How to use LangChain and MapReduce to Classify Text Using an LLM
In this post, I will walk through how to use the MapReduce algorithm with LangChain to recursively analyze a large set of text data to generate a set of ‘topics’ covered within that text.
The example uses a large set of textual data, specifically a set of Instagram posts written by a fertility influencer covering various reproductive health topics. Each post generally has a caption that numbers around 300-400 words. The goal is to scan all the posts to create a canonical set of reproductive health topics this corpus covers and output them to a file.
Note: all the source code used in this post is available to run at home in the BlueLabel AI Cookbook GitHub repository.
Input limits of modern LLMs
One of the challenges of summarization and classification type problems with LLMs is the limited size of input tokens that most LLM providers have in place. For example, OpenAI’s GPT-4 has an input token limit of 8K, while Anthropic’s Claude has a more airy 100K.
A quick look at token limitations and pricing for GPT systems. | Source: OpenAI
For simplicity, one can equate a token to a word. Thus, if there is a 4000 token limit, that means the largest prompt you can provide to GPT is about 4000 words long. So, in the problem we are trying to solve, this token limit would only allow us to pass in 5-6 post captions at a time.
Given that limitation, how can we create a unified set of topics across all Instagram posts? That’s where LangChain’s implementation of MapReduce comes in via the MapReduceDocumentsChain.
What is MapReduce?
MapReduce is an algorithmic approach that attempts to solve a problem by recursively solving the same problem but at a smaller scale (the map step) and then combining the solution outputs to solve the original problem (the reduce step).
For our example, we can use MapReduce to break the problem into the following steps:
- Map Step: We will go through each document one by one and derive topic classification on each post individually. The LLM will be used to create these classifications, which are unique to each Post.

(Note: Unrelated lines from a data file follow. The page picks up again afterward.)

Lemma read_env q rest keys (env : gmap string string) :
  Forall (λ k, no_char "=" k = true) keys →
  let 'mkReq n p r e d s o c m u ro ca cd ms i k := q in
  read_options ((keys ≫= λ k, ["--env"; k +:+ "=" +:+ default "" (env !! k)]) ++ rest) q =
  read_options rest (mkReq n p r (e ++ ((λ k, (k, default "" (env !! k))) <$> keys)) d s o c m u ro ca cd ms i k).
Proof.
  intros Hk. revert q. induction Hk as [|x keys Hx Hk IH]; intros [n p r e d s o c m u ro ca cd ms i k].
  { by rewrite app_nil_r. }
  rewrite bind_cons. cbn [app]. erewrite read_option; [|done|done|].
  2: { cbn [set_option]. simpl (String.eqb _ _). cbv iota.
    change (x +:+ "=" +:+ default "" (env !! x)) with (x +:+ String "=" (default "" (env !! x))).
    rewrite cut_on_app by done. reflexivity. }
  specialize (IH (mkReq n p r (e ++ [(x, default "" (env !! x))]) d s o c m u ro ca cd ms i k)).
  cbn iota in IH. rewrite IH. by rewrite <- app_assoc.
Qed.

Lemma read_volume_of s t ro :
  no_char ":" s = true → no_char ":" t = true →
  read_volume (s +:+ ":" +:+ t +:+ (if ro : bool then ":ro" else "")) = Some (mkMount s t ro false).
Proof.
  intros Hs Ht. unfold read_volume.
  change (s +:+ ":" +:+ ?r) with (s +:+ String ":" r). rewrite (split_on_app ":" s) by done. destruct ro.
  - change ":ro" with (String ":" "ro"). rewrite split_on_app by done. done.
  - rewrite sapp_nil_r. by rewrite split_on_none.
Qed.

Definition plain_mount (m : Mount) : bool :=
  m_Tmpfs m || no_char ":" (m_Source m) && no_char ":" (m_Target m).

Lemma read_mounts q rest l :
  Forall (λ m, plain_mount m = true) l →
  let 'mkReq n p r e d s o c m u ro ca cd ms i k := q in
  read_options ((l ≫= vol_arg) ++ rest) q =
  read_options rest (mkReq n p r e d s o c m u ro ca cd (ms ++ (told_mount <$> l)) i k).
Proof.
  intros Hl. revert q. induction Hl as [|x l Hx Hl IH]; intros [n p r e d s o c m u ro ca cd ms i k].
  { by rewrite app_nil_r. }
  rewrite bind_cons, <- app_assoc, fmap_cons.
  specialize (IH (mkReq n p r e d s o c m u ro ca cd (ms ++ [told_mount x]) i k)). cbn iota in IH.
  rewrite <- app_assoc in IH. cbn [app] in IH. rewrite <- IH. clear IH.
  unfold vol_arg at 1. unfold told_mount, plain_mount in *. destruct (m_Tmpfs x) eqn:Et; cbn [app].
  - by erewrite read_option.
  - apply andb_true_iff in Hx as [Hs Ht]. erewrite read_option; [reflexivity|done|done|].
    cbn [set_option]. simpl (String.eqb _ _). cbv iota. by rewrite read_volume_of.
Qed.

(** The limits, the user and the read-only flag, each given only when wanted. *)
Lemma read_limits (cpu mem ro : bool) user c m rest n p r e d s o ca cd ms i k :
  read_options ((if cpu then ["--cpus"; c] else []) ++ (if mem then ["--memory"; m] else []) ++
    (if String.eqb user "" then [] else ["--user"; user]) ++ (if ro then ["--read-only"] else []) ++ rest)
    (mkReq n p r e d s o "" "" "" false ca cd ms i k) =
  read_options rest (mkReq n p r e d s o (if cpu then c else "") (if mem then m else "") user ro ca cd ms i k).
Proof.
  destruct cpu, mem; cbn [app]; repeat (erewrite read_option; [|done..]);
    destruct (String.eqb_spec user "") as [->|Hu]; cbn [app]; try (erewrite read_option; [|done..]); by destruct ro.
Qed.

Lemma read_image q image rest :
  HasPrefix image "-" = false →
  let 'mkReq n p r e d s o c m u ro ca cd ms _ _ := q in
  read_options (image :: rest) q = Some (mkReq n p r e d s o c m u ro ca cd ms image rest).
Proof. intros H. destruct q. cbn [read_options]. by rewrite H. Qed.

Lemma read_platform (platform : option platformChoice) n rest :
  read_options (match platform with
    | None => []
    | Some c => ["--platform"; pc_platform c] ++ (if pc_rosetta c then ["--rosetta"] else [])
    end ++ rest) (mkReq n "" false [] [] [] [] "" "" "" false [] [] [] "" []) =
  read_options rest (mkReq n (match platform with Some c => pc_platform c | None => "" end)
    (match platform with Some c => pc_rosetta c | None => false end) [] [] [] [] "" "" "" false [] [] [] "" []).
Proof. destruct platform as [[p []]|]; [..|done]; cbn [app pc_platform pc_rosetta];
  (erewrite read_option; [|done..]; reflexivity). Qed.

Lemma forallb_Forall_eq {A} (f : A → bool) (l : list A) : forallb f l = true ↔ Forall (λ x, f x = true) l.
Proof. rewrite forallb_forall, Forall_forall. by setoid_rewrite list_elem_of_In. Qed.

Definition sendable (spec : ContainerSpec) : bool :=
  negb (HasPrefix (s_Image spec) "-") &&
  forallb (no_char "=") (sortedKeys (s_Env spec)) && forallb plain_mount (s_Mounts spec).

(** The arguments the driver builds for [container create], read by the
    option grammar, say exactly what the spec asks for: every variable, DNS
    setting, limit, capability and mount, in order, then the image and the whole
    command, whatever the command's own words look like.  The image must not look
    like an option, no variable name may hold an equals sign and no bind mount a
    colon. *)
Theorem create_args_faithful platform spec :
  sendable spec = true → read_create (create_args platform spec) = Some (request_of platform spec).
Proof.
  unfold sendable. rewrite !andb_true_iff, negb_true_iff, !forallb_Forall_eq. intros [[Hi Hk] Hv].
  unfold create_args, read_create, request_of. cbn [app]. rewrite String.eqb_refl. unfold empty_request.
  erewrite read_option; [|done..]. rewrite read_platform.
  rewrite (read_env (mkReq _ _ _ _ _ _ _ _ _ _ _ _ _ _ _ _) _ _ (s_Env spec) Hk).
  rewrite read_dns, read_search, read_resolver. cbn [add_dns add_search add_options app].
  rewrite read_limits, read_add, read_drop. cbn [add_caps drop_caps].
  rewrite (read_mounts (mkReq _ _ _ _ _ _ _ _ _ _ _ _ _ _ _ _) _ _ Hv). cbn [app].
  by rewrite (read_image (mkReq _ _ _ _ _ _ _ _ _ _ _ _ _ _ _ _)).
Qed.

Definition sample_spec : ContainerSpec :=
  mkSpec "pod-a" "img:1" ["sh"; "--name"] ["-c"; "a:b=c"] {["A" := "x=y"]} 1500 (3 * miB + 1)
    [mkMount "/h" "/c" true false; mkMount "" "/tmp" false true] ["10.0.0.10"] ["svc"] [] "1000:1000" true ["NET_ADMIN"] ["ALL"].

Lemma create_args_faithful_witness :
  sendable sample_spec = true ∧
  read_create (create_args None sample_spec) = Some (request_of None sample_spec) ∧
  rq_cpus (request_of None sample_spec) = "2" ∧ rq_memory (request_of None sample_spec) = "4M".
Proof.
  split; [vm_compute; reflexivity|]. split; [apply create_args_faithful; vm_compute; reflexivity|].
  split; vm_compute; reflexivity.
Defined.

- Reduce Step: After all documents have topics generated, we use the LLM to coalesce them into a single set of topics that are unique and conceptually different.
What is LangChain?
LangChain is a developer framework that makes interacting with LLMs to solve natural language processing and text generation tasks much more manageable. Often, these types of tasks require a sequence of calls made to an LLM, passing data from one call to the next, which is where the “chain” part of LangChain comes into play.
Learn more about Langchain by following the link above.
One of the chain types LangChain provides is a MapReduceDocumentsChain, which encapsulates the implementation of a MapReduce approach to allow an LLM to derive insight across a large corpus of text that spans beyond the single prompt token limit.
How to use LangChain’s MapReduceDocumentsChain
To use the MapReduceDocumentsChain to solve our problem, we will independently set up two smaller chains using the LLMChain object. One is for the map step, the second for the reduce step, and finally, create an Uber-chain (using the MapReduceDocumentChain object) to sequence the calls to the map and reduce chains.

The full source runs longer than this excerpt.